WORK ITEM: A word-for-word restatement of the data is what is needed.

━━━ INFORMATION SHOWN

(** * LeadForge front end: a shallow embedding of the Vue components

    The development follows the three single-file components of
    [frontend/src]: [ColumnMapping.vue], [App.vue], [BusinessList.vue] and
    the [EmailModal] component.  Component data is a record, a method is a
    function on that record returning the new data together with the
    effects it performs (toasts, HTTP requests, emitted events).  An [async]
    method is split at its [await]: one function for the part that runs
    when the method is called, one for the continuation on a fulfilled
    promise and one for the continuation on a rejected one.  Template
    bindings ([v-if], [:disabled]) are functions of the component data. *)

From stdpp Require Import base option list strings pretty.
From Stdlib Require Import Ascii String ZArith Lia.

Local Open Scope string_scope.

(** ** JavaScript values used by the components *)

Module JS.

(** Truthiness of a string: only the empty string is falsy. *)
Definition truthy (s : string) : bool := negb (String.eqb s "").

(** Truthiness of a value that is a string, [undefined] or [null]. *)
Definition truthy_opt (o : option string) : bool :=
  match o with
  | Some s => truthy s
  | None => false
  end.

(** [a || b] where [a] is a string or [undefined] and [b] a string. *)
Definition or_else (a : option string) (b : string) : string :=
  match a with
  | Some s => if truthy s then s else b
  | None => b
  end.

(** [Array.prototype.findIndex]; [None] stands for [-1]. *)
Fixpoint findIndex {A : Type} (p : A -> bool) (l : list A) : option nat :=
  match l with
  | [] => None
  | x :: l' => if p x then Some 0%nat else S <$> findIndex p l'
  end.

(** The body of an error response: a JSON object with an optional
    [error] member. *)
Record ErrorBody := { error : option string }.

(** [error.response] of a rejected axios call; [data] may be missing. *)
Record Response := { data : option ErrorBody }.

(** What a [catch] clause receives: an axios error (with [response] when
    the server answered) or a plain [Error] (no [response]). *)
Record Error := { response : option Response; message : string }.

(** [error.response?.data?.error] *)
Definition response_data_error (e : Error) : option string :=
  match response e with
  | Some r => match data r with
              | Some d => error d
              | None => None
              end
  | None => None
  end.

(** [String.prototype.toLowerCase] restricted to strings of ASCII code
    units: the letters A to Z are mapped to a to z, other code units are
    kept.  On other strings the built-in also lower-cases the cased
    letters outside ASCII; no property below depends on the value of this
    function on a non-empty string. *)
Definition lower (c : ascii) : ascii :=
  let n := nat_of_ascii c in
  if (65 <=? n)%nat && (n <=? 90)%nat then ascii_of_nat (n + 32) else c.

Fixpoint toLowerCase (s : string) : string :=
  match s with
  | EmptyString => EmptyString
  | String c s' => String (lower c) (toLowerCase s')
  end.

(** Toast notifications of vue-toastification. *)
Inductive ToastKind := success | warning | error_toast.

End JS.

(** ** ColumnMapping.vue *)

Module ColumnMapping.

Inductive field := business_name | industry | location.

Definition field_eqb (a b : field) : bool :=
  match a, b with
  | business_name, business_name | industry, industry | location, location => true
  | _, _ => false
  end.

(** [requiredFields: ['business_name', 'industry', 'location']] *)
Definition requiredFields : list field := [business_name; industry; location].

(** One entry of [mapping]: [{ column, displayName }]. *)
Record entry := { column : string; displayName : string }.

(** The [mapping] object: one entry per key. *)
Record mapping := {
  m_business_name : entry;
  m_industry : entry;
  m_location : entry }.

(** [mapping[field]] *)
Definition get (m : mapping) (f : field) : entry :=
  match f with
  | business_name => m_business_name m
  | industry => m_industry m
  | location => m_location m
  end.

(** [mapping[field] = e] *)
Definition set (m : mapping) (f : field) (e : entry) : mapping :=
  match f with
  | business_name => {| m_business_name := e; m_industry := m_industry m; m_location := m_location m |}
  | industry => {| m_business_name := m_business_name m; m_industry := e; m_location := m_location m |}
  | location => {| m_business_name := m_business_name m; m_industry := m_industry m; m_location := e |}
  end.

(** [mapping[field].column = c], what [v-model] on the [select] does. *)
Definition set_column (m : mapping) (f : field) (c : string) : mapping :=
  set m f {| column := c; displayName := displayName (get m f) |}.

━━━━━━

SOLUTION TO THIS PROBLEM:
(** * LeadForge front end: a shallow embedding of the Vue components

    The development follows the three single-file components of
    [frontend/src]: [ColumnMapping.vue], [App.vue], [BusinessList.vue] and
    the [EmailModal] component.  Component data is a record, a method is a
    function on that record returning the new data together with the
    effects it performs (toasts, HTTP requests, emitted events).  An [async]
    method is split at its [await]: one function for the part that runs
    when the method is called, one for the continuation on a fulfilled
    promise and one for the continuation on a rejected one.  Template
    bindings ([v-if], [:disabled]) are functions of the component data. *)

From stdpp Require Import base option list strings pretty.
From Stdlib Require Import Ascii String ZArith Lia.

Local Open Scope string_scope.

(** ** JavaScript values used by the components *)

Module JS.

(** Truthiness of a string: only the empty string is falsy. *)
Definition truthy (s : string) : bool := negb (String.eqb s "").

(** Truthiness of a value that is a string, [undefined] or [null]. *)
Definition truthy_opt (o : option string) : bool :=
  match o with
  | Some s => truthy s
  | None => false
  end.

(** [a || b] where [a] is a string or [undefined] and [b] a string. *)
Definition or_else (a : option string) (b : string) : string :=
  match a with
  | Some s => if truthy s then s else b
  | None => b
  end.

(** [Array.prototype.findIndex]; [None] stands for [-1]. *)
Fixpoint findIndex {A : Type} (p : A -> bool) (l : list A) : option nat :=
  match l with
  | [] => None
  | x :: l' => if p x then Some 0%nat else S <$> findIndex p l'
  end.

(** The body of an error response: a JSON object with an optional
    [error] member. *)
Record ErrorBody := { error : option string }.

(** [error.response] of a rejected axios call; [data] may be missing. *)
Record Response := { data : option ErrorBody }.

(** What a [catch] clause receives: an axios error (with [response] when
    the server answered) or a plain [Error] (no [response]). *)
Record Error := { response : option Response; message : string }.

(** [error.response?.data?.error] *)
Definition response_data_error (e : Error) : option string :=
  match response e with
  | Some r => match data r with
              | Some d => error d
              | None => None
              end
  | None => None
  end.

(** [String.prototype.toLowerCase] restricted to strings of ASCII code
    units: the letters A to Z are mapped to a to z, other code units are
    kept.  On other strings the built-in also lower-cases the cased
    letters outside ASCII; no property below depends on the value of this
    function on a non-empty string. *)
Definition lower (c : ascii) : ascii :=
  let n := nat_of_ascii c in
  if (65 <=? n)%nat && (n <=? 90)%nat then ascii_of_nat (n + 32) else c.

Fixpoint toLowerCase (s : string) : string :=
  match s with
  | EmptyString => EmptyString
  | String c s' => String (lower c) (toLowerCase s')
  end.

(** Toast notifications of vue-toastification. *)
Inductive ToastKind := success | warning | error_toast.

End JS.

(** ** ColumnMapping.vue *)

Module ColumnMapping.

Inductive field := business_name | industry | location.

Definition field_eqb (a b : field) : bool :=
  match a, b with
  | business_name, business_name | industry, industry | location, location => true
  | _, _ => false
  end.

(** [requiredFields: ['business_name', 'industry', 'location']] *)
Definition requiredFields : list field := [business_name; industry; location].

(** One entry of [mapping]: [{ column, displayName }]. *)
Record entry := { column : string; displayName : string }.

(** The [mapping] object: one entry per key. *)
Record mapping := {
  m_business_name : entry;
  m_industry : entry;
  m_location : entry }.

(** [mapping[field]] *)
Definition get (m : mapping) (f : field) : entry :=
  match f with
  | business_name => m_business_name m
  | industry => m_industry m
  | location => m_location m
  end.

(** [mapping[field] = e] *)
Definition set (m : mapping) (f : field) (e : entry) : mapping :=
  match f with
  | business_name => {| m_business_name := e; m_industry := m_industry m; m_location := m_location m |}
  | industry => {| m_business_name := m_business_name m; m_industry := e; m_location := m_location m |}
  | location => {| m_business_name := m_business_name m; m_industry := m_industry m; m_location := e |}
  end.

(** [mapping[field].column = c], what [v-model] on the [select] does. *)
Definition set_column (m : mapping) (f : field) (c : string) : mapping :=
  set m f {| column := c; displayName := displayName (get m f) |}.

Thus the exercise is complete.